Burst buffer

In the high-performance computing environment, burst buffer is a fast intermediate storage layer positioned between the front-end computing processes and the back-end storage systems. It bridges the performance gap between the processing speed of the compute nodes and the Input/output (I/O) bandwidth of the storage systems. Burst buffers are often built from arrays of high-performance storage devices, such as NVRAM and SSD. It typically offers from one to two orders of magnitude higher I/O bandwidth than the back-end storage systems.

Use cases

Burst buffers accelerate scientific data movement on supercomputers. For example, scientific applications' life cycles typically alternate between computation phases and I/O phases.[1] Namely, after each round of computation (i.e., computation phase), all the computing processes concurrently write their intermediate data to the back-end storage systems (i.e., I/O phase), followed by another round of computation and data movement operations. With the deployment of burst buffers, processes can quickly write their data to a burst buffer after one round of computation, instead of writing to the slow hard disk based storage system, and immediately proceed to the next round of computation without waiting for the data to be moved to the back-end storage system;[2][3] the data are then asynchronously flushed from the burst buffer to the storage system during the next round of computation. In this way, the long I/O time spent in moving data to the storage system is hidden behind the computation time. In addition, buffering data in a burst buffer gives applications plenty of opportunities to reshape the data traffic to the back-end storage systems for efficient bandwidth utilization of the storage systems.[4][5] In another common use case, scientific applications can stage their intermediate data in and out of burst buffer without interacting with the slower storage systems. Bypassing the storage systems allows applications to realize most of the performance benefit from burst buffer.[6]
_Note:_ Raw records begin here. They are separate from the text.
(* ===== verification/ReleaseApi.v ===== *)
(** * internal/sandbox: the release registry's HTTP routes

    release_rest.go and promoter_auth.go over the registry (Release), the image
    archives (ReleaseArtifact) and Docker.  Other requests may change the
    registry between two transactions of a request: [before k] are the calls
    they make before its effect [k].  The history of the calls is kept beside
    the registry, with a mark on those of the request itself. *)

From S2P Require Import Prelude GoStrings GoTime Http Net Process Sandbox Docker Release ReleaseArtifact SandboxConfig OperatorApi.
Open Scope string_scope.
Open Scope list_scope.
Open Scope Z_scope.

(** ** fmt.Sscan of an int64 *)

Definition digit_value (c : ascii) : option Z :=
  let n := Z.of_nat (nat_of_ascii c) in
  if is_digit c then Some (n - 48)
  else if in_range 97 102 c then Some (n - 87)
  else if in_range 65 70 c then Some (n - 55)
  else None.

(** The digits of the base that follow, and their value; an underscore stands
    between two digits, or after a prefix ([saw]: the last character counts as a
    digit).  [None] at an underscore that stands elsewhere, or without a digit. *)
Fixpoint scan_digits (base : Z) (saw some : bool) (acc : Z) (l : list ascii) : option Z :=
  let finish := if saw && some then Some acc else None in
  match l with
  | [] => finish
  | ch :: l =>
    if Ascii.eqb ch "_" then if saw then scan_digits base false some acc l else None else
    match digit_value ch with
    | Some d => if d <? base then scan_digits base true true (acc * base + d) l else finish
    | None => finish
    end
  end.

Definition scan_unsigned (l : list ascii) : option Z :=
  match l with
  | "0"%char :: ("b" | "B")%char :: l => scan_digits 2 true false 0 l
  | "0"%char :: ("o" | "O")%char :: l => scan_digits 8 true false 0 l
  | "0"%char :: ("x" | "X")%char :: l => scan_digits 16 true false 0 l
  | "0"%char :: _ => scan_digits 8 false false 0 l
  | _ => scan_digits 10 false false 0 l
  end.

Definition parseReleaseGeneration (value : string) : option Z :=
  n ← match chars (trim_left_space value) with
      | "-"%char :: l => Z.opp <$> scan_unsigned l
      | "+"%char :: l => scan_unsigned l
      | l => scan_unsigned l
      end;
  if (min_int64 <=? n) && (n <=? max_int64) then Some n else None.

Example parseReleaseGeneration_ex :
  map parseReleaseGeneration ["12"; "12abc"; "0x1F"; "1_000"; "010"; "08"; "_1"; "abc"; ""; "-3"; "9223372036854775808"]
  = [Some 12; Some 12; Some 31; Some 1000; Some 8; Some 0; None; None; None; Some (-3); None].
Proof. reflexivity. Qed.

(** ** Requests *)

Record publishReleaseRequest := { pr_AgentType : string; pr_Provenance : Provenance }.

(** A part of the multipart body; [None]: its content cannot be read within the
    body's limit. *)
Record part := { FormName : string; p_Content : option string }.

(** [rq_MediaType]: what mime.ParseMediaType gives, if it succeeds.  [rq_Ends]:
    the parts end without an error.  [rq_Body]: the body as a whole. *)
Record release_request := {
  rq_Head : api_request; rq_MediaType : option string; rq_Parts : list part; rq_Ends : bool; rq_Body : option string }.

Inductive release_reply := Code (code : string) | Created (item : Release) | NoContent.
Definition answer_with (st : Z) (r : release_reply) : response release_reply := {| status := st; reply := r |}.

(** The error codes of writeRESTError are those of the rest of the API. *)
Definition refused (st : Z) : response release_reply :=
  answer_with st (match reply (writeRESTError st) with RError code => Code code | _ => Code "" end).

Definition writeReleaseError (e : rel_error) : response release_reply :=
  match e with
  | ErrNotFound => answer_with 404 (Code "release_not_found")
  | ErrNoActiveRelease => answer_with 409 (Code "no_active_release")
  | ErrUnavailable => answer_with 409 (Code "release_unavailable")
  | ErrNotPromotable => answer_with 409 (Code "release_not_promotable")
  | ErrNotMonotonic => answer_with 409 (Code "release_not_monotonic")
  | _ => answer_with 400 (Code "release_operation_failed")
  end.

Definition defaultMaxParamBytes : Z := 16 * 1024.
Definition byte_len (s : string) : Z := Z.of_nat (String.length s).

(** POST /images/load, with the archive as the body. *)
Class ImageLoader (D : Type) := { LoadImage : nat → D → string → D * result docker_error unit }.

Record VerifiedPromoter := { vp_Name : string; vp_Principal : OperatorPrincipal }.

Section Api.
Context {D : Type} `{DockerEngine D} `{ImageLoader D}.
Variable dies : nat → bool.
(** The libraries' decoders and SHA-256 in hexadecimal; [importerOK]: the runtime imports images. *)
Variables (json : Json) (sha256_hex : string → string) (tar : string → archive)
  (decode_metadata : string → option publishReleaseRequest) (decode_empty : string → bool)
  (decode_rollback : string → option Z).
Variables (c : config) (principals : list (string * OperatorPrincipal)) (importerOK : bool).
(** Of an effect: the calls of others before it, its faults and its clock. *)
Variables (before : nat → list Release.call) (fl : nat → fault) (clock : nat → nat → time).

Record world := { registry : store; docker : D; history : list (bool * Release.call) }.
Notation M := (prog world).

(** One transaction of the request. *)
Definition transact {A} (call : fault → (nat → time) → Release.call)
    (f : fault → (nat → time) → store → store * result rel_error A) : M (result rel_error A) :=
  effect dies (λ k w,
    let '(s, a) := f (fl k) (clock k) (Release.run (registry w) (before k)) in
    ({| registry := s; docker := docker w;
        history := history w ++ map (pair false) (before k) ++ [(true, call (fl k) (clock k))] |}, a)).

Definition query {A} (f : fault → store → result rel_error A) : M (result rel_error A) :=
  effect dies (λ k w,
    let s := Release.run (registry w) (before k) in
    ({| registry := s; docker := docker w; history := history w ++ map (pair false) (before k) |}, f (fl k) s)).

Definition on_docker {A} (f : nat → D → D * A) : M A :=
  effect dies (λ k w, let '(d, a) := f k (docker w) in
    ({| registry := registry w; docker := d; history := history w |}, a)).

(** ** The image *)

Definition platform_of_image (out : dockerImageResponse) : string :=
  trim_slashes (trim_space (img_Os out) +:+ "/" +:+ trim_space (img_Architecture out)).

Definition ImageIdentity (image : string) : M (result docker_error (string * string)) :=
  out <-? on_docker (λ k d, e_image k d image) ;;
  done (Ok (img_ID out, platform_of_image out)).

Definition acquireDockerArtifact (artifact : string) (item : Release) (expectedImageID : string) : M (result rel_error unit) :=
  loaded <-! on_docker (λ k d, LoadImage k d artifact) ;;
  match loaded with
  | Err _ => done (Err (ErrAcquire "load Docker image"))
  | Ok _ =>
    got <-! ImageIdentity expectedImageID ;;
    match got with
    | Err _ => done (Err (ErrAcquire "inspect loaded Docker image"))
    | Ok (observedImageID, observedPlatform) =>
      if negb (observedImageID =? expectedImageID)%string then done (Err (ErrAcquire "loaded Docker image ID"))
      else if negb (observedPlatform =? Release.Platform (Prov item))%string
      then done (Err (ErrAcquire "loaded Docker image platform"))
      else done (Ok ())
    end
  end.

(** Release.VerifyAndMarkAvailable, with the acquisition as effects. *)
Definition VerifyAndMarkAvailable (generation : Z) (requirements : Requirements) (verifier acquirer : string)
    (acquire : Release → M (result rel_error unit)) : M (result rel_error unit) :=
  _ <-? transact (λ f t, LVerify f t generation requirements verifier) (λ f t s, verify f t s generation requirements verifier) ;;
  item <-? query (λ f s, Get f s generation) ;;
  _ <-? acquire item ;;
  transact (λ f t, LMark f t generation true acquirer) (λ f t s, markAvailable f t s generation true acquirer).

(** ** Who asks *)

Definition AuthenticatePromoter (r : release_request) : option VerifiedPromoter :=
  match first_principal sha256_hex (bearerToken (rq_Head r)) principals with
  | Some id => Some {| vp_Name := Name id; vp_Principal := id_Principal id |}
  | None => None
  end.

(** requirePOST, authenticatePromoter and authorizePromoterAction: the promoter, or the refusal. *)
Definition requirePOST (r : release_request) : bool := (q_Method (rq_Head r) =? "POST")%string.
Definition authorizePromoterAction (promoter : VerifiedPromoter) (operation : string) : bool :=
  contains (AllowedActions (vp_Principal promoter)) operation.

Definition admit_promoter (r : release_request) (operation : string) : result (response release_reply) VerifiedPromoter :=
  fail_if negb (requirePOST r) with refused 405 ;;
  match AuthenticatePromoter r with
  | None => Err (refused 401)
  | Some promoter =>
    fail_if negb (authorizePromoterAction promoter operation) with refused 403 ;;
    Ok promoter
  end.

(** ** What they send *)

Record parts_read := { seen : list string; d_input : publishReleaseRequest; d_artifact : string }.
Definition no_provenance : Provenance :=
  {| SourceRevision := ""; DependencyManifestSHA256 := ""; Release.Platform := ""; PublishedBy := ""; PublishedAt := "" |}.
Definition nothing_read : parts_read :=
  {| seen := []; d_input := {| pr_AgentType := ""; pr_Provenance := no_provenance |}; d_artifact := "" |}.

Definition part_names : list string := ["protocol"; "metadata"; "artifact"].

Fixpoint read_parts (maxBytes : Z) (got : parts_read) (l : list part) : option parts_read :=
  match l with
  | [] => Some got
  | p :: l =>
    let name := FormName p in
    if contains (seen got) name || negb (contains part_names name) then None else
    match p_Content p with
    | None => None
    | Some b =>
      if maxBytes <? byte_len b then None else
      let mark i a := {| seen := name :: seen got; d_input := i; d_artifact := a |} in
      if (name =? "protocol")%string then
        if negb (b =? releasePublishProtocol)%string then None else read_parts maxBytes (mark (d_input got) (d_artifact got)) l
      else if (name =? "metadata")%string then
        match decode_metadata b with
        | None => None
        | Some i => read_parts maxBytes (mark i (d_artifact got)) l
        end
      else read_parts maxBytes (mark (d_input got) b) l
    end
  end.

Definition decodeReleasePublishRequest (r : release_request) (maxBytes : Z) : option (publishReleaseRequest * string) :=
  if negb (bool_decide (rq_MediaType r = Some "multipart/form-data")) then None else
  match read_parts maxBytes nothing_read (rq_Parts r) with
  | Some got =>
    if negb (rq_Ends r) then None
    else if negb (forallb (contains (seen got)) part_names) || (d_artifact got =? "")%string then None
    else Some (d_input got, d_artifact got)
  | None => None
  end.

(** The body as one JSON value; the decoder gets an empty object for a blank body. *)
Definition decodeReleaseRequest {A} (r : release_request) (maxBytes : Z) (decode : string → option A) : option A :=
  let maxBytes := if maxBytes <? 1 then defaultMaxParamBytes else maxBytes in
  match rq_Body r with
  | None => None
  | Some b =>
    if maxBytes <? byte_len b then None
    else decode (if (trim_space b =? "")%string then "{}" else b)
  end.

(** ** The handlers *)

Definition release_image (agentType imageID : string) : string := "local.agent/" +:+ agentType +:+ "@" +:+ imageID.
Definition requirements_of (policy : AgentReleasePolicy) : Requirements :=
  {| Release.ProvenanceFields := SandboxConfig.ProvenanceFields policy; Release.Platforms := SandboxConfig.Platforms policy |}.

Definition verifier := "sandbox-broker-verifier".
Definition acquirer := "sandbox-broker-acquirer".

(** The error, or the answer to a registry call that succeeded. *)
Definition or_release_error {A} (a : result rel_error A) (k : A → M (response release_reply)) : M (response release_reply) :=
  match a with Ok a => k a | Err e => done (writeReleaseError e) end.

Definition handleReleasePublish (r : release_request) : M (response release_reply) :=
  match admit_promoter r "release.publish" with
  | Err refusal => done refusal
  | Ok promoter =>
    match decodeReleasePublishRequest r (ReleaseArtifactByteLimit c) with
    | None => done (refused 400)
    | Some (input, artifact) =>
      match AgentReleasePolicies c !! pr_AgentType input with
      | None => done (writeReleaseError (ErrInvalid "agent type has no deployment-owned release policy"))
      | Some policy =>
        match validateDockerArtifact json sha256_hex (tar artifact) (Release.Platform (pr_Provenance input)) with
        | Err _ => done (writeReleaseError (ErrInvalid "artifact"))
        | Ok imageID =>
          let imageReference := release_image (pr_AgentType input) imageID in
          item <-! transact (λ f t, LPublish f t (pr_AgentType input) imageReference (pr_Provenance input) (vp_Name promoter))
            (λ f t s, PublishCandidate f t s (pr_AgentType input) imageReference (pr_Provenance input) (vp_Name promoter)) ;;
          or_release_error item (λ item,
            if negb importerOK then done (writeReleaseError (ErrInvalid "release artifact importer is unavailable")) else
            ready <-! VerifyAndMarkAvailable (Generation item) (requirements_of policy) verifier acquirer
              (λ candidate, acquireDockerArtifact artifact candidate imageID) ;;
            or_release_error ready (λ _,
              ready <-! query (λ f s, Get f s (Generation item)) ;;
              or_release_error ready (λ ready, done (answer_with 201 (Created ready)))))
        end
      end
    end
  end.

Definition handleReleasePromote (r : release_request) (generation : Z) : M (response release_reply) :=
  match admit_promoter r "release.promote" with
  | Err refusal => done refusal
  | Ok promoter =>
    match decodeReleaseRequest r (MaxParameterBytes c) (λ b, if decode_empty b then Some () else None) with
    | None => done (refused 400)
    | Some _ =>
      out <-! transact (λ f t, LPromote f t generation (vp_Name promoter)) (λ f t s, Promote f t s generation (vp_Name promoter)) ;;
      or_release_error out (λ _, done (answer_with 204 NoContent))
    end
  end.

Definition handleReleaseRollback (r : release_request) (agentType : string) : M (response release_reply) :=
  match admit_promoter r "release.rollback" with
  | Err refusal => done refusal
  | Ok promoter =>
    match decodeReleaseRequest r (MaxParameterBytes c) decode_rollback with
    | None => done (refused 400)
    | Some generation =>
      out <-! transact (λ f t, LRollback f t agentType generation (vp_Name promoter))
        (λ f t s, Rollback f t s agentType generation (vp_Name promoter)) ;;
      or_release_error out (λ _, done (answer_with 204 NoContent))
    end
  end.

(** [open]: the service has a registry. *)
Definition handleRelease (open : bool) (r : release_request) (path : string) : M (response release_reply) :=
  if negb open then done (answer_with 503 (Code "release_registry_unavailable")) else
  match split_slash (trim_slashes path) with
  | [a] => if (a =? "publish")%string then handleReleasePublish r else done (refused 404)
  | [a; b] =>
    if (a =? "agent-types")%string && negb (b =? "")%string then handleReleaseRollback r b
    else if (b =? "promote")%string then
      match parseReleaseGeneration a with
      | Some generation => if 0 <? generation then handleReleasePromote r generation else done (refused 404)
      | None => done (refused 404)
      end
    else done (refused 404)
  | _ => done (refused 404)
  end.
End Api.
(* ===== verification/OperatorGate.v ===== *)
(** * The operators' API: what reaches the service

    For any service behind the API ([OperatorService]): only calls that the
    configuration grants to the principal whose token the request carries reach
    it, and a launch differs from its profile only where the profile lets it. *)

From S2P Require Import Prelude GoStrings GoTime GoJson Net Http Sandbox LaunchIntents Process Launch Parameters SandboxConfig OperatorApi.
Open Scope string_scope.
Open Scope list_scope.
Open Scope Z_scope.

(** ** Launch requests *)

(** A field keeps the profile's value unless the profile lets it be overridden. *)
Definition keeps {A} (p : LaunchProfile) (field : string) (value base : A) : Prop :=
  value = base ∨ (field ∈ AllowOverrides p ∧ launchOverrideFieldAllowed field = true).

Record within_profile (re_compile : string → option (string → bool)) (p : LaunchProfile) (name : string)
    (i : LaunchAgentInput) : Prop := {
  wp_template : keeps p "template" (in_Template i) (in_Template (lp_input p));
  wp_task : keeps p "task" (in_Task i) (in_Task (lp_input p));
  wp_verification : in_VerificationTask i = in_VerificationTask (lp_input p);
  wp_repo : keeps p "repo" (in_Repo i) (in_Repo (lp_input p));
  wp_base : keeps p "base_branch" (in_BaseBranch i) (in_BaseBranch (lp_input p));
  wp_branch : keeps p "branch" (in_Branch i) (in_Branch (lp_input p));
  wp_minutes : keeps p "max_runtime_minutes" (in_MaxRuntimeMinutes i) (in_MaxRuntimeMinutes (lp_input p)) ∨
    keeps p "max_runtime_seconds" (in_MaxRuntimeMinutes i) 0;
  wp_seconds : keeps p "max_runtime_seconds" (in_MaxRuntimeSeconds i) (in_MaxRuntimeSeconds (lp_input p)) ∨
    keeps p "max_runtime_minutes" (in_MaxRuntimeSeconds i) 0;
  wp_deliverables : keeps p "deliverables" (in_Deliverables i) (in_Deliverables (lp_input p));
  wp_focus : keeps p "focus" (in_Focus i) (in_Focus (lp_input p));
  wp_profile : in_Profile i = name;
  wp_parameters : ∃ submitted params,
    resolveProfileParameters re_compile (lp_Parameters p) (bool_decide (is_Some (lp_Codex p))) submitted = Ok params ∧
    in_Parameters i = param_text <$> params ∧
    (∀ s, params !! "work_item_id" = Some (VString s) → in_WorkItem i = s) ∧
    ((∀ s, params !! "work_item_id" ≠ Some (VString s)) → in_WorkItem i = "" ∨ in_WorkItem i = in_WorkItem (lp_input p)) }.
(* ===== verification/ReleaseGate.v ===== *)
(** * The release registry's routes: what they do to the registry

    For any calls of other requests between the transactions of a request, any
    faults, and a process that may die at any effect: a request changes the
    registry only in the ways its promoter may ask for ([made]), and a published
    release is the artifact that was sent, loaded and observed. *)

From S2P Require Import Prelude GoStrings GoTime GoJson Http Net Regex Process Sandbox Docker Release ReleaseArtifact SandboxConfig OperatorApi OperatorGate ReleaseApi.
Open Scope string_scope.
Open Scope list_scope.
Open Scope Z_scope.

(** ** Registries that grow *)

(** No release is lost or changes its identity, and no audit entry is lost. *)
Record extends (s s' : store) : Prop := {
  ext_wf : wf s → wf s';
  ext_rows : ∀ r, r ∈ releases s → ∃ r', r' ∈ releases s' ∧ identity r' = identity r;
  ext_log : wf s → ∀ e, e ∈ audit_log s → e ∈ audit_log s' }.

#[export] Instance extends_preorder : PreOrder extends.
Proof.
  split; [intros s; split; eauto|]. intros s1 s2 s3 [H1 H2 H3] [K1 K2 K3]. split; [eauto| |eauto].
  intros r (r' & Hr' & <-)%H2. destruct (K2 r' Hr') as (r2 & ? & ?). by exists r2.
Qed.

Lemma mapped_rows s f : (∀ r, identity (f r) = identity r) →
  ∀ r, r ∈ releases s → ∃ r', r' ∈ map f (releases s) ∧ identity r' = identity r.
Proof. intros Hf r Hr. exists (f r). split; [by apply list_elem_of_fmap_2|done]. Qed.

Lemma update_rows s g f : (∀ r, identity (f r) = identity r) →
  ∀ r, r ∈ releases s → ∃ r', r' ∈ releases (update_release g f s) ∧ identity r' = identity r.
Proof. intros Hf. apply mapped_rows. intros r. by case_match. Qed.

Lemma call_rows s cl r : r ∈ releases s → ∃ r', r' ∈ releases (run_call s cl) ∧ identity r' = identity r.
Proof.
  intros Hr.
  destruct cl as [fl clock t ref prov actor|fl clock g req actor|fl clock g av actor|fl clock g actor|fl clock t g actor]; cbn [run_call].
  - destruct (PublishCandidate fl clock s t ref prov actor) as [s' [x|e]] eqn:E; cbn [fst].
    + apply PublishCandidate_ok in E as (d & _ & _ & _ & _ & _ & _ & ->). exists r. split; [|done].
      cbn. apply elem_of_app. by left.
    + apply atomically_err in E as [-> _]. by exists r.
  - destruct (verify fl clock s g req actor) as [s' [[]|e]] eqn:E; cbn [fst].
    + apply verify_ok in E as (item & _ & _ & _ & _ & _ & ->). by apply update_rows.
    + apply atomically_err in E as [-> _]. by exists r.
  - destruct (markAvailable fl clock s g av actor) as [s' [[]|e]] eqn:E; cbn [fst].
    + apply markAvailable_ok in E as (item & _ & _ & _ & ->). by apply update_rows.
    + apply atomically_err in E as [-> _]. by exists r.
  - destruct (Promote fl clock s g actor) as [s' [[]|e]] eqn:E; cbn [fst].
    + apply Promote_ok in E as (item & _ & _ & _ & _ & _ & _ & ->). apply mapped_rows; [|done]. intros. apply switched_identity.
    + apply atomically_err in E as [-> _]. by exists r.
  - destruct (Rollback fl clock s t g actor) as [s' [[]|e]] eqn:E; cbn [fst].
    + apply Rollback_ok in E as (item & _ & _ & _ & _ & _ & _ & ->). apply mapped_rows; [|done]. intros. apply switched_identity.
    + apply atomically_err in E as [-> _]. by exists r.
Qed.

Lemma call_extends s cl : extends s (run_call s cl).
Proof.
  split; [intros; by apply registry_call_step|intros; by apply call_rows|].
  intros Hs e He. destruct (registry_call_step s cl Hs) as [_ [->|(e' & -> & _)]]; [done|]. apply elem_of_app. by left.
Qed.

Lemma run_extends s cs : extends s (Release.run s cs).
Proof.
  revert s. induction cs as [|cl cs IH]; intros s; [done|]. transitivity (run_call s cl); [apply call_extends|apply IH].
Qed.

Lemma run_app s cs cs' : Release.run s (cs ++ cs') = Release.run (Release.run s cs) cs'.
Proof. unfold Release.run. by rewrite fold_left_app. Qed.

(** ** Image references *)

Lemma after_last_at_app a b : after_last_at b = None → after_last_at (a +:+ "@" +:+ b) = Some b.
Proof.
  intros Hb. induction a as [|ch a IH].
  - rewrite sapp_nil, sapp_cons, sapp_nil. cbn [after_last_at]. by rewrite Hb.
  - rewrite (sapp_cons ch). cbn [after_last_at]. by rewrite IH.
Qed.

Lemma after_last_at_none s : all_chars (λ ch, negb (Ascii.eqb ch "@")) s = true → after_last_at s = None.
Proof.
  induction s as [|ch s IH]; [done|]. unfold all_chars. cbn. intros [Hc Hs]%andb_true_iff.
  rewrite IH by done. by destruct (Ascii.eqb ch "@").
Qed.

Lemma digestOf_image agentType id digest : after_last_at id = None →
  digestOf (release_image agentType id) = Ok digest → digest = id.
Proof.
  intros Hn. unfold digestOf, release_image. rewrite <- sapp_assoc, after_last_at_app by done.
  intros [_ [= <-]]%fail_if_ok. done.
Qed.

Section Gate.
Context {D : Type} `{DockerEngine D} `{ImageLoader D}.
Variable dies : nat → bool.
Variables (json : Json) (sha256_hex : string → string) (tar : string → archive)
  (decode_metadata : string → option publishReleaseRequest) (decode_empty : string → bool)
  (decode_rollback : string → option Z).
Variables (c : config) (principals : list (string * OperatorPrincipal)) (importerOK : bool).
Variables (before : nat → list Release.call) (fl : nat → fault) (clock : nat → nat → time).
Hypothesis hex : ∀ s, all_chars is_lower_hex (sha256_hex s) = true.

Notation world := (@world D).

(** ** What a request may do *)

Definition promoter_may (r : release_request) (name operation : string) : Prop :=
  q_Method (rq_Head r) = "POST" ∧ ∃ p, (name, p) ∈ principals ∧ Token p ≠ "" ∧
    sha256_hex (bearerToken (rq_Head r)) = sha256_hex (Token p) ∧ operation ∈ AllowedActions p.

(** The three parts, in some order. *)
Definition sent (r : release_request) (input : publishReleaseRequest) (artifact : string) : Prop :=
  rq_MediaType r = Some "multipart/form-data" ∧ rq_Ends r = true ∧ artifact ≠ "" ∧
  byte_len artifact ≤ ReleaseArtifactByteLimit c ∧
  ∃ metadata, decode_metadata metadata = Some input ∧
    map (λ p, (FormName p, p_Content p)) (rq_Parts r) ≡ₚ
      [("protocol", Some releasePublishProtocol); ("metadata", Some metadata); ("artifact", Some artifact)].

Record publication (r : release_request) (actor : string) (input : publishReleaseRequest) (artifact id : string)
    (policy : AgentReleasePolicy) : Prop := {
  pub_may : promoter_may r actor "release.publish";
  pub_sent : sent r input artifact;
  pub_policy : AgentReleasePolicies c !! pr_AgentType input = Some policy;
  pub_image : identifies json sha256_hex (tar artifact) (Release.Platform (pr_Provenance input)) id }.

(** The release of a publication, with its generation. *)
Definition registered (s : store) (g : Z) (input : publishReleaseRequest) (id : string) : Prop :=
  ∃ row, row ∈ releases s ∧
    identity row = (g, pr_AgentType input, release_image (pr_AgentType input) id, id, coerce_provenance (pr_Provenance input)).

(** Docker loaded the artifact and reports that image, for that platform. *)
Definition observed (artifact id platform : string) : Prop :=
  (∃ k d, (LoadImage k d artifact).2 = Ok ()) ∧
  ∃ k d out, (e_image k d id).2 = Ok out ∧ img_ID out = id ∧ platform_of_image out = platform.

Definition publish_call (f : fault) (t : nat → time) (actor : string) (input : publishReleaseRequest) (id : string) : Release.call :=
  LPublish f t (pr_AgentType input) (release_image (pr_AgentType input) id) (pr_Provenance input) actor.

(** The calls a request makes, [s] being the registry afterwards. *)
Inductive made (r : release_request) (path : string) (s : store) : list Release.call → Prop :=
| made_none : made r path s []
| made_publish f t actor input artifact id policy :
    split_slash (trim_slashes path) = ["publish"] → publication r actor input artifact id policy →
    made r path s [publish_call f t actor input id]
| made_verify f t actor input artifact id policy f' t' g :
    split_slash (trim_slashes path) = ["publish"] → publication r actor input artifact id policy →
    registered s g input id →
    made r path s [publish_call f t actor input id; LVerify f' t' g (requirements_of policy) verifier]
| made_available f t actor input artifact id policy f' t' g f'' t'' :
    split_slash (trim_slashes path) = ["publish"] → publication r actor input artifact id policy →
    registered s g input id → observed artifact id (coerce (Release.Platform (pr_Provenance input))) →
    made r path s [publish_call f t actor input id; LVerify f' t' g (requirements_of policy) verifier;
                   LMark f'' t'' g true acquirer]
| made_promote f t actor segment g :
    split_slash (trim_slashes path) = [segment; "promote"] → parseReleaseGeneration segment = Some g → 0 < g →
    promoter_may r actor "release.promote" → made r path s [LPromote f t g actor]
| made_rollback f t actor agentType g :
    split_slash (trim_slashes path) = ["agent-types"; agentType] →
    promoter_may r actor "release.rollback" → made r path s [LRollback f t agentType g actor].

Lemma made_extends r path s s' own : extends s s' → made r path s own → made r path s' own.
Proof using Type.
  intros He Hm. assert (∀ g input id, registered s g input id → registered s' g input id) as Hreg.
  { intros g input id (row & Hrow & Hid). destruct (ext_rows _ _ He row Hrow) as (row' & ? & ?). exists row'. split; [done|congruence]. }
  destruct Hm; econstructor; eauto.
Qed.

(** ** The calls of a request in the history *)

Definition own_calls (h : list (bool * Release.call)) : list Release.call := map snd (List.filter fst h).

Lemma own_calls_app h h' : own_calls (h ++ h') = own_calls h ++ own_calls h'.
Proof using Type. unfold own_calls. by rewrite List.filter_app, map_app. Qed.
Lemma own_calls_others cs : own_calls (map (pair false) cs) = [].
Proof using Type. induction cs; [done|]. exact IHcs. Qed.
Lemma map_snd_others (cs : list Release.call) : map snd (map (pair false) cs) = cs.
Proof using Type. rewrite map_map. apply map_id. Qed.

(** From [w0] to [w] the request made these calls, among those of others. *)
Definition progress (w0 w : world) (own : list Release.call) : Prop :=
  ∃ h, history w = history w0 ++ h ∧ registry w = Release.run (registry w0) (map snd h) ∧ own_calls h = own.

Definition served (r : release_request) (path : string) (w0 w : world) : Prop :=
  ∃ own, progress w0 w own ∧ made r path (registry w) own.

Lemma progress_refl w : progress w w [].
Proof using Type. exists []. by rewrite app_nil_r. Qed.

Lemma progress_extends w0 w own : progress w0 w own → extends (registry w0) (registry w).
Proof using Type. intros (h & _ & -> & _). apply run_extends. Qed.

Lemma progress_others w0 w own cs d : progress w0 w own →
  progress w0 {| registry := Release.run (registry w) cs; docker := d; history := history w ++ map (pair false) cs |} own.
Proof using Type.
  intros (h & Hh & Hr & Ho). exists (h ++ map (pair false) cs). cbn [history registry]. split_and!.
  - by rewrite Hh, app_assoc.
  - by rewrite Hr, map_app, map_snd_others, run_app.
  - by rewrite own_calls_app, own_calls_others, app_nil_r.
Qed.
Representative burst buffer architectures

There are two representative burst buffer architectures in the high-performance computing environment: node-local burst buffer and remote shared burst buffer. In the node-local burst buffer architecture, burst buffer storage is located on the individual compute node, so the aggregate burst buffer bandwidth grows linearly with the compute node count. This scalability benefit has been well-documented in recent literature.[7][8][9][10] It also comes with the demand for a scalable metadata management strategy to maintain a global namespace for data distributed across all the burst buffers.[11][12] In the remote shared burst buffer architecture, burst buffer storage resides on a fewer number of I/O nodes positioned between the compute nodes and the back-end storage systems. Data movement between the compute nodes and burst buffer needs to go through the network. Placing burst buffer on the I/O nodes facilitates the independent development, deployment and maintenance of the burst buffer service. Hence, several well-known commercialized software products have been developed to manage this type of burst buffer, such as DataWarp and Infinite Memory Engine. As supercomputers are deployed with multiple heterogeneous burst buffer layers, such as NVRAM on the compute nodes, and SSDs on the dedicated I/O nodes, there is a need to transparently move data across multiple storage layers.[13][14][15]

Supercomputers deployed with burst buffer

Due to its importance, burst buffer has been widely deployed on the leadership-scale supercomputers. For example, node-local burst buffer has been installed on DASH supercomputer at the San Diego Supercomputer Center,[16] Tsubame supercomputers at Tokyo Institute of Technology, Theta and Aurora supercomputers at the Argonne National Laboratory, Summit supercomputer at the Oak Ridge National Laboratory, and Sierra supercomputer at the Lawrence Livermore National Laboratory, etc. Remote shared burst buffer has been adopted by Tianhe-2 supercomputer at the National Supercomputer Center in Guangzhou, Trinity supercomputer at the Los Alamos National Laboratory, Cori supercomputer at the Lawrence Berkeley National Laboratory and ARCHER2 supercomputer at Edinburgh Parallel Computing Centre.

References

  1. ^ Liu, Zhuo; Lofstead, Jay; Wang, Teng; Yu, Weikuan (September 2013). "A Case of System-Wide Power Management for Scientific Applications". 2013 IEEE International Conference on Cluster Computing (CLUSTER). IEEE. pp. 1–8. doi:10.1109/CLUSTER.2013.6702681. ISBN 978-1-4799-0898-1. S2CID 6156410.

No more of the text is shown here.